Setting a new standard in sustainability, Goodwood Plastic Products of Stewiacke, N.S is taking plastics such as shopping bags, food containers and peanut butter jars and manufacturing them into synthetic lumber, wharf timbers, guardrail posts and agricultural posts.
The plastic lumber can be drilled, nailed, glued, and handled the same way as wooden lumber—but without any of the same deterioration.
The other 20% of municipal plastics are reportedly being sent to other Canadian recycling markets, but Halifax Solid Waste Division Manager Andrew Philopoulos says that provincial legislators are particularly grateful for Goodwood’s initiative.
“We are very, very fortunate here in Nova Scotia to have that local company taking the material,” he told CBC’s Information Morning. “Without them, I think we would find it challenging to find a market for a lot of the plastic packaging that we are collecting.”

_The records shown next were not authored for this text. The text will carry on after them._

(** UTF-8 decoding of the literals of this file. *)
Fixpoint utf8 (bs : list Z) : str :=
  match bs with
  | [] => []
  | b0 :: r0 =>
    if (b0 <? 128)%Z then b0 :: utf8 r0
    else match r0 with
    | [] => []
    | b1 :: r1 =>
      if (b0 <? 224)%Z then ((b0 - 192) * 64 + (b1 - 128))%Z :: utf8 r1
      else match r1 with
      | [] => []
      | b2 :: r2 =>
        if (b0 <? 240)%Z
        then ((b0 - 224) * 4096 + (b1 - 128) * 64 + (b2 - 128))%Z :: utf8 r2
        else match r2 with
        | [] => []
        | b3 :: r3 =>
          ((b0 - 240) * 262144 + (b1 - 128) * 4096
           + (b2 - 128) * 64 + (b3 - 128))%Z :: utf8 r3
        end
      end
    end
  end.

Definition u (s : string) : str :=
  utf8 (map (fun c => Z.of_N (N_of_ascii c)) (list_ascii_of_string s)).

Arguments u s%_string.

(** [c.isspace()], which is also the class [\s] of [re] on [str]
    patterns: the 29 white-space code points of CPython. *)
Definition isspace (c : Z) : bool :=
  ((9 <=? c) && (c <=? 13) || (28 <=? c) && (c <=? 32)
   || (c =? 133) || (c =? 160) || (c =? 5760)
   || (8192 <=? c) && (c <=? 8202)
   || (c =? 8232) || (c =? 8233) || (c =? 8239) || (c =? 8287)
   || (c =? 12288))%Z.

(** The code points of value zero of the decimal-digit blocks
    (general category Nd, Unicode 14.0 as shipped with CPython 3.11);
    each block is ten consecutive code points 0..9. *)
Definition decimal_zeros : list Z :=
  [48; 1632; 1776; 1984; 2406; 2534; 2662; 2790; 2918; 3046; 3174; 3302;
   3430; 3558; 3664; 3792; 3872; 4160; 4240; 6112; 6160; 6470; 6608; 6784;
   6800; 6992; 7088; 7232; 7248; 42528; 43216; 43264; 43472; 43504; 43600;
   44016; 65296; 66720; 68912; 69734; 69872; 69942; 70096; 70384; 70736;
   70864; 71248; 71360; 71472; 71904; 72016; 72784; 73040; 73120; 92768;
   92864; 93008; 120782; 120792; 120802; 120812; 120822; 123200; 123632;
   125264; 130032]%Z.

So far, CBC says that the lumber has been used to make everything from picnic tables and park benches to agricultural posting and guardrail structures—and Goodwood vice president Mike Chassie says he hopes their business model will inspire other regions to launch similar ventures.
“We can take this business—the knowledge and our skills—and we can export it and take it to other places,” he told the news outlet.
“Post-consumer plastic is not going away, so we need to continue to find ways to give it a new life so it becomes a resource, instead of a waste.”